Tanto Hamilton quanto Lujan acreditam que há a possibilidade de um grande mercado. Cerca de metade dos homens sofrem de calvície masculina, alguns a partir dos 20 anos. Quando as mulheres perdem o cabelo, geralmente é um afinamento mais geral, mas ainda é um golpe em sua autoestima.

Essas empresas trazem a biologia de alta tecnologia para uma indústria conhecida por criar ilusões. Existem muitas alegações falsas sobre remédios para queda de cabelo e o potencial das células-tronco. “Você precisa estar atento às ofertas fraudulentas”, escreveu Paul Knoepfler , biólogo de células-tronco da UC Davis (EUA), em novembro.

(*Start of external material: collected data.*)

(** * FlowPilot: the task-state machine of [domain/task-store] and the
    orchestration of [application/workflow-service]

    A shallow embedding of the TypeScript sources, and the properties of the
    workflow specification proved (or refuted) over it.

    Layout:
    - JavaScript strings, the data model ([TaskEntry], [ProgressData]);
    - the pure functions of [domain/task-store] on values;
    - the same functions over an explicit object store, where arrays and
      objects are references (used for the non-mutation properties);
    - the persistence port as a state, and [next], [nextBatch], [checkpoint];
    - numbers as text ([makeTaskId], [parseInt]), and the other use cases of
      the service ([init], [resume], [add], [skip], [review], [finish],
      [rollback], [abort]) over the whole port;
    - the theorems. *)

From Stdlib Require Import String Ascii NArith List Lia Relations.
From Stdlib Require DecimalN DecimalPos.
From stdpp Require Import gmap list fin_maps relations.
From Equations Require Import Equations.
Import ListNotations.

(** ** JavaScript strings

    A JavaScript string is a sequence of UTF-16 code units; [length], [slice]
    and [===] all work on code units.  A code unit is a number. *)

Abbreviation jsstring := (list N).

(** An ASCII literal as a JavaScript string. *)
Definition js (s : string) : jsstring :=
  map N_of_ascii (list_ascii_of_string s).
Arguments js s%_string.

(** [s.split('\n')[0]]: the part of [s] before its first line feed. *)
Fixpoint firstLine (s : jsstring) : jsstring :=
  match s with
  | [] => []
  | c :: rest => if N.eqb c 10 then [] else c :: firstLine rest
  end.

(** [s.slice(0, n)]. *)
Definition slice0 (n : nat) (s : jsstring) : jsstring := firstn n s.
(** * Sign Pong multiplayer servers: room/session core

    A shallow embedding of the two session servers of the repository, the
    Socket.io server and the WebSocket server, as event-transition systems
    over one shared data model.

    Modelling conventions.
    - A JS object used as a dictionary whose iteration order is observed
      ([players], [waitingPlayers]: [Object.keys], [for .. in] with [break])
      is an association list in insertion order; player ids are UUID strings,
      which are never integer-like keys, so JS own-property order is
      insertion order.  Dictionaries that are only read by key ([rooms],
      [scores], [paddles], the per-set score snapshots) are [gmap]s.
    - A score is a JS number, an IEEE 754 double: [spec_float] of the
      Standard Library at binary64, with its addition.  The numbers the
      servers compute themselves (the clock, the counters of the match
      timer, the start position of ball and paddles) are integers ([Z]);
      paddle and ball coordinates from a client are only stored and
      relayed.  Strings are byte strings on which [trim] and [toUpperCase]
      act as they do on ASCII text.
    - The payload of an inbound event is optional: a client can emit an
      event alone.  The Socket.io server then calls the handler with
      [data] undefined, and reading a field of it throws; the WebSocket
      server gets the message object with its [type] and no other field.
    - The closure variables [playerId] and [roomId] of a connection live in
      the server state, because the match timer and the ball timeouts read
      the [roomId] variable of the connection that started the game each
      time they fire.
    - Sources of nondeterminism ([Math.random], [Date.now], [uuidv4]) are
      inputs carried by the events.
    - An exception that nothing catches ends the server process
      ([Crashed]). *)

From Stdlib Require Import ZArith Ascii String List SpecFloat.
From stdpp Require Import gmap strings list fin_maps.

Local Open Scope string_scope.

(** ** String primitives *)

(** [String.prototype.toUpperCase] on one ASCII character. *)
Definition upper_char (c : ascii) : ascii :=
  let n := nat_of_ascii c in
  if (97 <=? n)%nat && (n <=? 122)%nat then ascii_of_nat (n - 32) else c.

Fixpoint toUpperCase (s : string) : string :=
  match s with
  | EmptyString => EmptyString
  | String c s' => String (upper_char c) (toUpperCase s')
  end.

(** White space removed by [String.prototype.trim] (ASCII range). *)
Definition is_space (c : ascii) : bool :=
  let n := nat_of_ascii c in
  ((9 <=? n)%nat && (n <=? 13)%nat) || (n =? 32)%nat.

Fixpoint trimStart (s : string) : string :=
  match s with
  | EmptyString => EmptyString
  | String c s' => if is_space c then trimStart s' else s
  end.

Fixpoint trimEnd (s : string) : string :=
  match s with
  | EmptyString => EmptyString
  | String c s' =>
      match trimEnd s' with
      | EmptyString => if is_space c then EmptyString else String c EmptyString
      | t => String c t
      end
  end.

Definition trim (s : string) : string := trimEnd (trimStart s).

(** Truthiness of a string value. *)
Definition truthy (s : string) : bool :=
  match s with EmptyString => false | _ => true end.

(** [data.playerName || "Player"] *)
Definition or_default (o : option string) (d : string) : string :=
  match o with
  | Some s => if truthy s then s else d
  | None => d
  end.

(** [Math.random().toString(36).substring(2, 8).toUpperCase()], as a function
    of the string [random36] that [Math.random().toString(36)] returned.
    JS [substring(2, 8)] keeps the characters at indices 2..7 that exist. *)
Definition gen_room_code (random36 : string) : string :=
  toUpperCase (substring 2 6 random36).

(** ** Numbers *)

(** A JS number: an IEEE 754 binary64 value, that is [spec_float] at 53
    bits of precision with exponents up to 1024. *)
Definition Num : Type := spec_float.

(** The number that an integer denotes (the nearest double). *)
Definition of_Z (n : Z) : Num := binary_normalize 53 1024 n 0 false.

(** [a + b] on numbers. *)
Definition num_add (a b : Num) : Num := SFadd 53 1024 a b.

(** Truthiness of a number: [0], [-0] and [NaN] are falsy. *)
Definition num_truthy (a : Num) : bool :=
  match a with
  | S754_zero _ | S754_nan => false
  | _ => true
  end.

(** [v || 0] for a number that may be [undefined]. *)
Definition or_zero (v : option Num) : Num :=
  match v with
  | Some a => if num_truthy a then a else of_Z 0
  | None => of_Z 0
  end.

(** [p * 2^k] on binary positive numbers. *)
Definition pow2 (k : nat) (p : positive) : positive := Nat.iter k xO p.

(** The double that holds the integer [q] (or [-q], for [s = true]) when
    [q < 2^53]: the mantissa is [q] shifted to 53 binary digits. *)
Definition canon (s : bool) (q : positive) : Num :=
  S754_finite s (pow2 (Z.to_nat (53 - Zpos (digits2_pos q))) q)
              (Zpos (digits2_pos q) - 53)%Z.

(** ** Objects iterated in insertion order *)

Section alist.
Context {A : Type}.

(** [obj[k]] *)
Fixpoint alist_get (k : string) (l : list (string * A)) : option A :=
  match l with
  | [] => None
  | (k', v) :: l' => if String.eqb k k' then Some v else alist_get k l'
  end.

(** [obj[k] = v]: an existing key keeps its position. *)
Fixpoint alist_set (k : string) (v : A) (l : list (string * A))
  : list (string * A) :=
  match l with
  | [] => [(k, v)]
  | (k', v') :: l' =>
      if String.eqb k k' then (k', v) :: l' else (k', v') :: alist_set k v l'
  end.

(** [delete obj[k]] *)
Fixpoint alist_del (k : string) (l : list (string * A)) : list (string * A) :=
  match l with
  | [] => []
  | (k', v') :: l' =>
      if String.eqb k k' then alist_del k l' else (k', v') :: alist_del k l'
  end.

(** [Object.keys(obj)] *)
Definition keys (l : list (string * A)) : list string := map fst l.
End alist.

(** ** Data model *)

(** A connection handle: [socket.id] on Socket.io, the [ws] object on the
    WebSocket server.  Both are always truthy in JS. *)
Definition Sock := nat.

Record Player := mkPlayer {
  socketId : Sock;
  ready : bool;
  isHost : bool;
  name : string
}.

Record Ball := mkBall { x : Z; y : Z; speedX : Z; speedY : Z }.

(** [None] stands for [undefined] wherever a value can be absent. *)
Record GameState := mkGameState {
  ball : option Ball;
  paddles : gmap string (option Z);
  scores : gmap string Num
}.

Record MatchState := mkMatchState {
  currentSet : Z;
  timeRemaining : Z;
  isRestPeriod : bool;
  restTimeRemaining : Z;
  set1Scores : gmap string (option Num);
  set2Scores : gmap string (option Num);
  lastUpdateTime : Z
}.

Record Room := mkRoom {
  players : list (string * Player);
  gameState : GameState;
  gameStarted : bool;
  matchState : option MatchState;
  matchTimer : option nat
}.

Record Waiting := mkWaiting { w_socketId : Sock; w_name : string }.

(** The [let playerId] and [let roomId] of one connection closure. *)
Record Vars := mkVars { playerId : string; roomId : option string; live : bool }.

(** A running [setInterval] match timer: the connection whose [roomId]
    variable its closure reads, and the [playerIds] array it captured. *)
Record Interval := mkInterval { iv_owner : Sock; iv_p0 : string; iv_p1 : string }.

(** A pending [setTimeout]: the ball start (2 s) or its confirmation (500 ms). *)
Inductive Timeout :=
| ball_start (owner : Sock)
| ball_confirm (owner : Sock).

Record Server := mkServer {
  rooms : gmap string Room;
  waitingPlayers : list (string * Waiting);
  vars : gmap Sock Vars;
  intervals : gmap nat Interval;
  timeouts : gmap nat Timeout;
  nextTimer : nat
}.

Definition initial : Server := mkServer ∅ [] ∅ ∅ ∅ 0.

(** ** Events *)

(** The payload object of an inbound event; a field that the client did not
    send reads as [undefined].  A field that is present has the type the
    handlers use it at: names, codes and ids are strings, [scores] maps
    player ids to numbers. *)
Record Data := mkData {
  d_playerName : option string;
  d_roomId : option string;
  d_y : option Z;
  d_ball : option Ball;
  d_scores : option (list (string * Num));
  d_scoringPlayer : option string
}.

Um close-up de um organoide da pele coberto com folículos pilosos. JIYOON LEE E KARL KOEHLER, HARVARD MEDICAL SCHOOL (EUA)

Um negócio complicado

Então, a tecnologia de células-tronco vai curar a calvície ou se tornar a próxima falsa esperança? Hamilton, que foi convidado para dar a palestra no Global Hair Loss Summit deste ano, diz que tentou enfatizar que a empresa ainda tem muitas pesquisas pela frente. “Vimos tantas [pessoas] aparecerem dizendo que têm uma solução. Isso aconteceu muito no mundo capilar, então eu tenho que falar sobre isso”, diz ele. “Estamos tentando mostrar ao mundo que somos cientistas reais e que é tão arriscado que não posso garantir que funcionará”.

No momento, existem alguns medicamentos aprovados para queda de cabelo, como Propecia e Rogaine, mas são de uso limitado. Outro procedimento envolve cortar tiras de pele de algum lugar onde a pessoa ainda tem cabelo e transplantar cirurgicamente esses folículos em um ponto calvo. Lujan acredita que, no futuro, células formadoras de cabelo cultivadas em laboratório poderão ser introduzidas na cabeça de uma pessoa realizando uma cirurgia semelhante.

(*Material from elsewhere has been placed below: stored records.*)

(** X19. A document that is not a "subscription" notification (any
    document that is not an object whose "method" member is that string), and
    a notification whose channel does not start with [book.], are ignored in
    silence: nothing changes, nobody is notified, nothing is logged. *)
Theorem processMessage_ignores (now : Z) (data : json)
    (md : MarketDataClient.t) :
  ((∀ members, data = JObject members →
               assoc "method" members ≠ Some (JString "subscription"))
   → processMessage now (Some data) md = (md, [], None))
  ∧ (∀ members params channel,
       data = JObject members →
       assoc "method" members = Some (JString "subscription") →
       assoc "params" members = Some (JObject params) →
       assoc "channel" params = Some (JString channel) →
       find channel "book." ≠ Some 0%nat →
       processMessage now (Some data) md = (md, [], None)).
Proof.
  unfold processMessage, ingest, is_channel_message. split.
  - intros Hmethod. destruct data as [| | | | |members]; try done.
    simpl. destruct (assoc "method" members) as [method|] eqn:Hm; simpl;
      [|done].
    destruct method as [| | |s| |]; simpl; try done.
    destruct (String.eqb_spec s "subscription") as [->|Hne]; [|done].
    by destruct (Hmethod members eq_refl).
  - intros members params channel -> Hmethod Hparams Hchannel Hprefix. simpl.
    rewrite Hmethod, Hparams. simpl.
    rewrite !(bool_decide_eq_true_2 (is_Some _)) by eauto. simpl.
    rewrite Hchannel. simpl.
    rewrite ?(bool_decide_eq_true_2 (is_Some _)) by eauto. simpl.
    by rewrite bool_decide_eq_false_2.
Qed.

Lemma processMessage_ignores_witness :
  let md := (start (setOrderbookCallback MarketDataClient.init)).1 in
  processMessage 5 (Some (JArray [JNumber 1])) md = (md, [], None)
  ∧ processMessage 5
      (Some (JObject
         [("method", JString "subscription");
          ("params",
           JObject [("channel", JString "trades.BTC-PERPETUAL.raw");
                    ("data", JObject [])])])) md
    = (md, [], None).
Proof.
  intros md. split.
  - apply (processMessage_ignores 5 (JArray [JNumber 1]) md). done.
  - eapply (processMessage_ignores 5 _ md); try reflexivity. done.
Defined.

Lemma index_cons_dot (c : ascii) (s : string) :
  String.index 0 "." (String c s)
  = if bool_decide (c = "."%char) then Some 0%nat
    else S <$> String.index 0 "." s.
Proof.
  cbn [String.index]. rewrite prefix_dot.
  case_bool_decide; [done|]. by destruct (String.index 0 "." s).
Qed.

Lemma no_dot_before_first (s : string) (k : nat) :
  find s "." = Some k → find (String.substring 0 k s) "." = None.
Proof.
  unfold find. revert k. induction s as [|c s IH]; intros k; [done|].
  rewrite index_cons_dot. case_bool_decide as Hc.
  - by intros [= <-].
  - destruct (String.index 0 "." s) as [k'|] eqn:Hs; [|done].
    intros [= <-]. cbn [String.substring]. rewrite index_cons_dot.
    rewrite bool_decide_eq_false_2 by done. by rewrite (IH k').
Qed.

Lemma channel_instrument_no_dot (channel : string) :
  find (channel_instrument channel) "." = None.
Proof.
  unfold channel_instrument.
  destruct (find (substr_from channel 5) ".") as [k|] eqn:Hdot; [|done].
  by apply no_dot_before_first.
Qed.

(** The three things [ingest] can do, with the instrument it files a book
    under. *)
Lemma ingest_cases (now : Z) (data : json) (md : MarketDataClient.t) :
  (∃ e, ingest now data md = Throw e)
  ∨ ingest now data md = Ok (md, [])
  ∨ ∃ channel bids asks,
      ingest now data md
      = Ok (publish (Orderbook.mk (channel_instrument channel) bids asks now)
              md).
Proof.
  unfold ingest.
  destruct (is_channel_message data) as [[|]|e]; simpl; [| |eauto]; [|eauto].
  destruct (subscript data "params") as [params|e]; simpl; [|eauto].
  destruct (subscript params "channel") as [j|e]; simpl; [|eauto].
  destruct (get_string j) as [channel|e]; simpl; [|eauto].
  case_bool_decide; [|eauto].
  destruct (subscript params "data") as [book|e]; simpl; [|eauto].
  destruct (read_levels book "bids") as [bids|e]; simpl; [|eauto].
  destruct (read_levels book "asks") as [asks|e]; simpl; [|eauto].
  right; right. eauto.
Qed.

(** X20. [processMessage] never files a book under a name that contains
    a dot: the instrument it takes from the channel stops at the first dot.
    So for a name with a dot, the cache entry, and with it the answer of
    [getOrderbook], is the same after any message as before. *)
Theorem dotted_instrument_never_stored (now junk : Z) (message : option json)
    (md : MarketDataClient.t) (instrument : string) :
  find instrument "." ≠ None →
  let md' := (processMessage now message md).1.1 in
  orderbooks_ md' !! instrument = orderbooks_ md !! instrument
  ∧ (getOrderbook junk instrument md').1 = (getOrderbook junk instrument md).1.
Proof.
  intros Hdot md'.
  assert (orderbooks_ md' !! instrument = orderbooks_ md !! instrument) as Hsame.
  { subst md'. unfold processMessage. destruct message as [data|]; [|done].
    destruct (ingest_cases now data md)
      as [[e ->]|[->|(channel & bids & asks & ->)]]; [done..|].
    simpl. apply lookup_insert_ne. intros <-.
    apply Hdot, channel_instrument_no_dot. }
  split; [done|]. unfold getOrderbook. rewrite Hsame.
  by destruct (orderbooks_ md !! instrument).
Qed.

(** A notification on the channel a subscription to "BTC.USD" would use:
    the book is filed under "BTC", and a query for "BTC.USD" finds nothing. *)
Lemma dotted_instrument_never_stored_witness :
  let message :=
    Some (JObject
      [("method", JString "subscription");
       ("params",
        JObject [("channel",
                  JString (ApiClient.orderbook_channel "BTC.USD"));
                 ("data",
                  JObject [("asks", JArray [JArray [JNumber 50001; JNumber 2]]);
                           ("bids", JArray [JArray [JNumber 50000; JNumber 1]])])])]) in
  let md' := (processMessage 5 message MarketDataClient.init).1.1 in
  orderbooks_ md' !! "BTC.USD" = None
  ∧ is_Some (orderbooks_ md' !! "BTC").
Proof.
  intros message md'.
  destruct (dotted_instrument_never_stored 5 0 message MarketDataClient.init
              "BTC.USD" ltac:(done)) as [Hsame _].
  split; [exact Hsame|]. vm_compute. eauto.
Defined.

Lemma append_assoc (a b c : string) : (a +:+ b) +:+ c = a +:+ b +:+ c.
Proof.
  induction a as [|x a IH]; [done|].
  change (String x a +:+ b) with (String x (a +:+ b)).
  change (String x (a +:+ b) +:+ c) with (String x ((a +:+ b) +:+ c)).
  change (String x a +:+ b +:+ c) with (String x (a +:+ b +:+ c)).
  by rewrite IH.
Qed.

(** X21. The channel that the API client subscribes for an instrument is
    recognised by [processMessage] as a book channel, and the instrument it
    reads back from it is the subscribed one exactly when that name has no
    dot; for a name with a dot it is the part before the first dot. *)
Theorem api_channel_round_trip (instrument : string) :
  find (ApiClient.orderbook_channel instrument) "book." = Some 0%nat
  ∧ (find instrument "." = None →
     channel_instrument (ApiClient.orderbook_channel instrument) = instrument)
  ∧ (∀ head tail,
       instrument = head +:+ "." +:+ tail →
       find head "." = None →
       channel_instrument (ApiClient.orderbook_channel instrument) = head).
Proof.
  unfold ApiClient.orderbook_channel. split_and!.
  - by destruct instrument.
  - intros Hdot.
    by apply (channel_instrument_book instrument "none.10.100ms").
  - intros head tail -> Hdot.
    rewrite !append_assoc.
    by apply (channel_instrument_book head (tail +:+ ".none.10.100ms")).
Qed.

Lemma api_channel_round_trip_witness :
  channel_instrument (ApiClient.orderbook_channel "BTC-PERPETUAL")
    = "BTC-PERPETUAL"
  ∧ channel_instrument (ApiClient.orderbook_channel "BTC.USD") = "BTC".
Proof.
  split.
  - apply (api_channel_round_trip "BTC-PERPETUAL"). reflexivity.
  - apply (api_channel_round_trip "BTC.USD" ) with (tail := "USD");
      reflexivity.
Defined.

Lemma collect_levels_entries (entries : list entry)
    (levels : list Orderbook.Level) :
  Forall (fun e => match e with
                   | Skipped j => passed_over j
                   | Priced _ _ => True
                   end) entries →
  collect_levels (entry_json <$> entries) levels
    = Ok (levels ++ omap entry_level entries).
Proof.
  intros Hentries. revert levels.
  induction Hentries as [|[j|level more] entries Hentry _ IH]; intros levels.
  - csimpl. by rewrite app_nil_r.
  - change (entry_json <$> Skipped j :: entries)
      with (j :: (entry_json <$> entries)).
    cbn [collect_levels]. unfold passed_over in Hentry. rewrite Hentry.
    apply IH.
  - csimpl. rewrite IH. destruct level. by rewrite <- app_assoc.
Qed.

(** X22. How a "bids" or "asks" member is read.  An absent member gives
    no levels.  Entries that are not arrays of at least two elements are
    passed over; every other entry gives one level, in order, made of its
    first two elements, whatever follows them.  If the first or second
    element of such an entry is not a number, reading throws a type error
    (and the message it belongs to is dropped). *)
Theorem read_levels_entries (book : list (string * json)) (key : string) :
  (assoc key book = None → read_levels (JObject book) key = Ok [])
  ∧ (∀ entries,
       assoc key book = Some (JArray (entry_json <$> entries)) →
       Forall (fun e => match e with
                        | Skipped j => passed_over j
                        | Priced _ _ => True
                        end) entries →
       read_levels (JObject book) key = Ok (omap entry_level entries))
  ∧ (∀ entries price size more rest,
       assoc key book
       = Some (JArray ((entry_json <$> entries)
                       ++ JArray (price :: size :: more) :: rest)) →
       Forall (fun e => match e with
                        | Skipped j => passed_over j
                        | Priced _ _ => True
                        end) entries →
       (∀ d, price ≠ JNumber d) ∨ (∀ d, size ≠ JNumber d) →
       read_levels (JObject book) key = Throw type_error).
Proof.
  unfold read_levels. simpl. split_and!.
  - intros ->. by rewrite bool_decide_eq_false_2 by (intros [? ?]; done).
  - intros entries -> Hentries.
    rewrite bool_decide_eq_true_2 by eauto. simpl.
    by rewrite collect_levels_entries.
  - intros entries price size more rest -> Hentries Hill.
    rewrite bool_decide_eq_true_2 by eauto. simpl.
    generalize (@nil Orderbook.Level).
    induction Hentries as [|[j|level more'] entries Hentry _ IH]; intros levels.
    + csimpl. destruct price; simpl; try done.
      * destruct size; simpl; try done.
        destruct Hill as [Hill|Hill]; by edestruct Hill.
    + change ((entry_json <$> Skipped j :: entries) ++ ?x)
        with (j :: ((entry_json <$> entries) ++ x)).
      cbn [collect_levels]. unfold passed_over in Hentry. rewrite Hentry.
      apply IH.
    + csimpl. apply IH.
Qed.

Lemma read_levels_entries_witness :
  let book :=
    [("bids",
      JArray [JArray [JNumber 50000; JNumber 1; JString "extra"];
              JString "noise";
              JArray [JNumber 49999];
              JArray [JNumber 49998; JNumber 3]])] in
  read_levels (JObject book) "bids"
    = Ok [Orderbook.mkLevel 50000 1; Orderbook.mkLevel 49998 3]
  ∧ read_levels (JObject book) "asks" = Ok [].
Proof.
  intros book.
  destruct (read_levels_entries book "bids") as (_ & Hbids & _).
  destruct (read_levels_entries book "asks") as (Hasks & _).
  split; [|by apply Hasks].
  apply (Hbids [Priced (Orderbook.mkLevel 50000 1) [JString "extra"];
                Skipped (JString "noise");
                Skipped (JArray [JNumber 49999]);
                Priced (Orderbook.mkLevel 49998 3) []]).
  - reflexivity.
  - repeat constructor.
Defined.

End order_book_cache_more.

(** ** Subscription broker: handlers, invariants and commands *)

Section subscription_broker_more.

Import WebSocketConnection WebSocketServer WebSocketHandlers.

“Acho que as pessoas vão muito longe para recuperar o cabelo. Mas a princípio será um processo personalizado e muito caro”, diz Karl Koehler, professor da Universidade de Harvard (EUA).

Os folículos pilosos são órgãos surpreendentemente complicados que surgem através da interação molecular entre vários tipos de células. Koehler ressalta que imagens de camundongos com cabelo humano não são novas. “Toda vez que essas imagens são vistas há sempre um truque e alguma desvantagem em usá-la em humanos”, explica.

O laboratório de Koehler produz fios de cabelo de uma maneira totalmente diferente, cultivando organoides. Organoides são pequenas massas celulares que se auto-organizam em uma placa de Petri. Koehler explica que ele estava originalmente estudando curas para a surdez e queria cultivar células semelhantes a cabelos do ouvido interno. Mas seus organoides acabaram se tornando pele, com folículos pilosos.

Koehler abraçou o acidente e agora cria organoides esféricos de pele que crescem por cerca de 150 dias, até atingirem cerca de dois milímetros de diâmetro. Os folículos capilares em forma de tubo são claramente visíveis; ele diz que eles são o equivalente ao cabelo felpudo que cobre um feto.

Uma surpresa é que os organoides crescem para trás, com os pelos apontando para dentro. “Você pode ver uma boa estrutura, mas por que eles crescem de dentro para fora é um grande mistério”, diz Koehler.

O laboratório de Harvard usa um suprimento de células reprogramadas doadas por um japonês de 30 anos. Mas está analisando células de outros doadores para ver se os organoides podem gerar cabelos com cores e texturas distintas. “Existe uma demanda enorme por isso”, diz Koehler. “As empresas de cosméticos estão interessadas. Seus olhos se iluminam quando elas veem os organoides”.